Role of CCK1 receptor in metabolic benefits of intestinal enteropeptidase inhibition in mice
Fig 2
Effect of FOY-251 and/or loxiglumide on gastric emptying and food intake in fasted DIO mice.
(A) Blood acetaminophen appearance following treatment with 100 mg/kg oral FOY-251, 30 mg/kg loxiglumide, or their combination (N = 7-8/group). 20 μg SC exendin-4 was used as a positive control to validate the experimental model (N = 5).
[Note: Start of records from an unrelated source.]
Definition ctl_congestion_window (c : CongestionController) : Z :=
  match c with
  | CCNewReno nr => NewReno.congestion_window nr | CCCubic c => Cubic.cwnd c
  | CCBbr b => Bbr.congestion_window b
  end.

Definition ctl_bytes_in_flight (c : CongestionController) : Z :=
  match c with
  | CCNewReno nr => NewReno.bytes_in_flight nr | CCCubic c => Cubic.bytes_in_flight c
  | CCBbr b => Bbr.bytes_in_flight b
  end.

Definition ctl_can_send (c : CongestionController) (bytes : Z) : bool :=
  match c with
  | CCNewReno nr => NewReno.can_send nr bytes | CCCubic c => Cubic.can_send c bytes
  | CCBbr b => Bbr.can_send b bytes
  end.

Definition ctl_on_packet_sent (c : CongestionController) (bytes now : Z)
    : option RateSample * CongestionController :=
  match c with
  | CCBbr b => let '(sample, b) := Bbr.on_packet_sent b bytes now in (Some sample, CCBbr b)
  | CCNewReno nr => (None, CCNewReno (NewReno.on_packet_sent nr bytes))
  | CCCubic c => (None, CCCubic (Cubic.on_packet_sent c bytes))
  end.

(** The sample of an acknowledged packet, or the sentinel. *)
Definition acked_sample (a : acked_packet) : Z * Z * RateSample :=
  let '(bytes, sent_time, rs) := a in
  (bytes, sent_time, unwrap_or rs (rate_sample_sentinel sent_time bytes)).

Definition ctl_on_packets_acked (c : CongestionController) (acked : list acked_packet) (now : Z)
    : CongestionController :=
  match c with
  | CCBbr b => CCBbr (Bbr.on_packets_acked b (map acked_sample acked) now)
  | CCNewReno nr => CCNewReno (NewReno.on_packets_acked nr (map fst acked))
  | CCCubic c => CCCubic (Cubic.on_packets_acked cbrt c (map fst acked) now)
  end.
(* ===== verification/CidPool.v ===== *)
(** * Connection-ID pools ([oxiquic-transport/src/connection/cid.rs])

    The connection IDs an endpoint issued to its peer ([LocalCidPool]) and those
    the peer issued to it ([PeerCidPool]).  HMAC-SHA256 belongs to a third-party
    crate and is a parameter. *)

From S2P Require Import Prelude CoreTypes.

Record IssuedCid := mkIssued { ic_seq : Z; ic_cid : list Z; ic_token : list Z }.
Record PeerCid := mkPeerCid { pc_seq : Z; pc_cid : list Z; pc_token : list Z }.

#[export] Instance IssuedCid_eq_dec : EqDecision IssuedCid.
Proof. solve_decision. Defined.
#[export] Instance PeerCid_eq_dec : EqDecision PeerCid.
Proof. solve_decision. Defined.

Inductive CidEvent := Register (cid : list Z) | Unregister (cid : list Z) | InitialRetired (dcid : list Z).

#[export] Instance CidEvent_eq_dec : EqDecision CidEvent.
Proof. solve_decision. Defined.

(** ** Local CIDs *)

Module LocalCidPool.

Section pool.
Context (hmac_sha256 : list Z -> list Z -> list Z).

Definition stateless_reset_token (secret cid : list Z) : list Z := take 16 (hmac_sha256 secret cid).

Record t := mk {
  active : list IssuedCid;
  next_seq : Z;
  pending_new : list IssuedCid;
  secret : list Z;
  limit : Z
}.

Definition new (initial_cid secret : list Z) (limit : Z) : t :=
  mk [mkIssued 0 initial_cid (stateless_reset_token secret initial_cid)] 1 [] secret limit.

Definition issue_new_cid (s : t) (raw : list Z) : result OxiQuicError (Z * list Z * t) :=
  if limit s <=? len (active s) then Err EProtocol
  else
    let cid := raw in
    let token := stateless_reset_token (secret s) cid in
    let seq := next_seq s in
    let issued := mkIssued seq cid token in
    Ok (seq, cid, mk (active s ++ [issued]) (u64_add (next_seq s) 1) (pending_new s ++ [issued])
                     (secret s) (limit s)).

(** [position(|c| c.seq == seq)] and [remove(pos)]. *)
Definition handle_peer_retirement (s : t) (seq : Z) : option (list Z) * t :=
  match list_find (fun c => ic_seq c = seq) (active s) with
  | None => (None, s)
  | Some (pos, removed) =>
      (Some (ic_cid removed), mk (delete pos (active s)) (next_seq s) (pending_new s) (secret s) (limit s))
  end.

Definition pop_pending_new (s : t) : option IssuedCid * t :=
  match pending_new s with
  | [] => (None, s)
  | c :: tl => (Some c, mk (active s) (next_seq s) tl (secret s) (limit s))
  end.

Definition push_front_new (s : t) (c : IssuedCid) : t :=
  mk (active s) (next_seq s) (c :: pending_new s) (secret s) (limit s).

Definition has_pending_new (s : t) : bool := match pending_new s with [] => false | _ => true end.
Definition active_count (s : t) : Z := len (active s).
Definition can_issue (s : t) : bool := len (active s) <? limit s.

End pool.

End LocalCidPool.

(** ** Peer CIDs *)

Module PeerCidPool.

Record t := mk {
  active : list PeerCid;
  retire_threshold : Z;
  pending_retire : list Z;
  limit : Z
}.
(** ** Lemmas: parsing keeps the datagram's length and makes progress *)

Section in_place.
Context {HeaderKey PacketKey : Type} `{PC : PacketCrypto HeaderKey PacketKey}.
Context (Hpk : forall k pn h b, length (pk_decrypt k pn h b).1 = length b).
Context (Hhp : forall k s f pn f' pn', hp_decrypt k s f pn = Some (f', pn') -> length pn' = length pn).

Lemma write_range_length l a xs :
  (a + length xs <= length l \/ length xs = 0)%nat -> length (write_range l a xs) = length l.
Proof. intros H. unfold write_range. rewrite !length_app, length_take, length_drop. lia. Qed.

Lemma write_range_grows l a xs : (length l <= length (write_range l a xs))%nat.
Proof. unfold write_range. rewrite !length_app, length_take, length_drop. lia. Qed.

Lemma finish_packet_grows dg lay payload (pk : PacketKey) (hk : HeaderKey) :
  (length dg <= length (finish_packet dg lay payload pk hk).1)%nat.
Proof.
  unfold finish_packet. destruct (pk_encrypt _ _ _ _) as [[c t] |]; [| done].
  assert (H : (length dg <= length ((dg ++ c) ++ t))%nat) by (rewrite !length_app; lia).
  destruct (get_range _ _ _); [| done]. destruct (hp_encrypt _ _ _ _) as [[f pn] |]; [| done]. cbn [fst].
  do 2 (etransitivity; [| apply write_range_grows]). done.
Qed.

Lemma put_varint_grows out v : (length out <= length (put_varint out v))%nat.
Proof. rewrite put_varint_app, length_app. lia. Qed.

Lemma build_short_grows dg p payload (pk : PacketKey) (hk : HeaderKey) :
  (length dg <= length (build_short_packet dg p payload pk hk).1)%nat.
Proof.
  unfold build_short_packet, encode_packet_number. cbv zeta.
  match goal with |- context [finish_packet ?d ?l ?y ?k ?h] =>
    pose proof (finish_packet_grows d l y k h) as H; destruct (finish_packet d l y k h) as [d' []] end;
    simpl in *; rewrite !length_app in H; lia.
Qed.

Lemma build_long_grows dg p payload (pk : PacketKey) (hk : HeaderKey) :
  (length dg <= length (build_long_packet dg p payload pk hk).1)%nat.
Proof.
  unfold build_long_packet, encode_packet_number. cbv zeta.
  match goal with |- context [finish_packet ?d ?l ?y ?k ?h] =>
    pose proof (finish_packet_grows d l y k h) as H; destruct (finish_packet d l y k h) as [d' []] end;
    cbn [fst] in *; rewrite length_app in H; (etransitivity; [| exact H]);
    (etransitivity; [| apply Nat.le_add_r]); (etransitivity; [| apply put_varint_grows]);
    case_decide; rewrite ?length_app; try (etransitivity; [| apply Nat.le_add_r]); try (etransitivity; [| apply put_varint_grows]);
    rewrite ?length_app; lia.
Qed.

Lemma get_range_inv l a b xs : get_range l a b = Some xs -> (a <= b <= length l)%nat /\ length xs = (b - a)%nat.
Proof.
  unfold get_range. destruct (Nat.leb_spec a b); [| done]. destruct (Nat.leb_spec b (length l)); [| done].
  intros [= <-]. split; [lia |]. unfold slice. rewrite length_take, length_drop. lia.
Qed.

(** Removing header protection in place. *)
Lemma unmask_length dg start pno (hk : HeaderKey) s x f' pnf' :
  take pno dg !! start = Some x ->
  hp_decrypt hk s x (take (Nat.min (length (drop pno dg)) 4) (drop pno dg)) = Some (f', pnf') ->
  length (write_range (write_range dg start [f']) pno pnf') = length dg.
Proof.
  intros Hx%lookup_lt_Some Hh%Hhp. rewrite length_take in Hx. rewrite length_take, length_drop in Hh.
  assert (H1 : length (write_range dg start [f']) = length dg) by (apply write_range_length; simpl; lia).
  rewrite write_range_length; [done | lia].
Qed.

Lemma unprotect_progress dg start pno pend largest (pk : PacketKey) (hk : HeaderKey) dg' r :
  unprotect_and_decrypt dg start pno pend largest pk hk = (dg', Ok r) ->
  length dg' = length dg /\ (pno < pend)%nat.
Proof.
  unfold unprotect_and_decrypt, HP_SAMPLE_OFFSET.
  destruct (Nat.ltb_spec pend (pno + 4 + Z.to_nat (sample_len hk))); [done |].
  destruct (take pno dg !! start) as [x |] eqn:Ex; [| done].
  destruct (hp_decrypt _ _ _ _) as [[f' pnf'] |] eqn:Eh; [| done].
  pose proof (unmask_length _ _ _ _ _ _ _ _ Ex Eh) as Hl.
  destruct (get_range _ _ _) as [payload |] eqn:Eg; [| done]. apply get_range_inv in Eg as [Hb He].
  match goal with |- context [pk_decrypt ?k ?p ?h ?b] => pose proof (Hpk k p h b) as Hd; destruct (pk_decrypt k p h b) as [b' [pl |]] end;
    [| done]. simpl in Hd. intros [= <- _]. split; [| lia].
  rewrite write_range_length; lia.
Qed.

Lemma parse_long_progress dg off v largest (pk : PacketKey) (hk : HeaderKey) dg' parsed :
  parse_long_packet dg off v largest pk hk = (dg', Ok parsed) ->
  length dg' = length dg /\ (off < pp_consumed parsed)%nat.
Proof.
  unfold parse_long_packet. destruct (dg !! off) as [first |]; [| done].
  destruct (parse_long_header dg off first) as [l | e] eqn:El; [| done].
  destruct (negb _); [done |].
  destruct (unprotect_and_decrypt _ _ _ _ _ _ _) as [d [[[pn pl] f] | e]] eqn:Eu; [| done].
  intros [= <- <-]. apply unprotect_progress in Eu as [Hl Hp]. split; [done |]. simpl.
  assert (off <= lh_pn_offset l)%nat; [| lia].
  unfold parse_long_header in El. revert El. cbv zeta.
  repeat (let x := fresh in let b := fresh "b" in let e := fresh in
          match goal with
          | |- (packet_error_from_codec ?m ≫= _) = _ -> _ =>
              destruct m as [[x b] | e]; [cbn [packet_error_from_codec map_err mbind result_bind] | done]
          | |- (if ?t then _ else _) = _ -> _ => destruct t; [done |]
          end).
  match goal with |- (?m ≫= _) = _ -> _ => destruct m as [bv | e]; [cbn [mbind result_bind] | done] end.
  destruct (get_varint bv) as [[n bw] | e]; [cbn [packet_error_from_codec map_err mbind result_bind] | done].
  destruct (ok_or _ _) as [pe | e]; [cbn [mbind result_bind] | done]. destruct (len dg <? pe); [done |].
  intros [= <-]. cbn [lh_pn_offset]. unfold position. lia.
Qed.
All animals received oral gavage or subcutaneous injection at the following timepoints: oral vehicle (20%HP-β-CD) or loxiglumide (t = −40 min), oral vehicle (5%HPMC) or FOY-251 (t = −30 min), subcutaneous PBS or exendin-4 (t = −20 min), followed by oral acetaminophen (100 mg/kg) at t = 0 min. *p < 0.05 vs vehicle control group. (B) Integrated blood acetaminophen for data shown in panel (A). (C) 4-hour food intake in DIO mice administered oral vehicle or loxiglumide (t = −60 min), followed by oral vehicle, FOY-251 or Rimonabant at t = −30 min. Food consumption during the dark phase was measured over 4-hours starting at t = 0 min (N = 8/group). Values are expressed as mean ± SEM; *p < 0.05 for the indicated comparisons.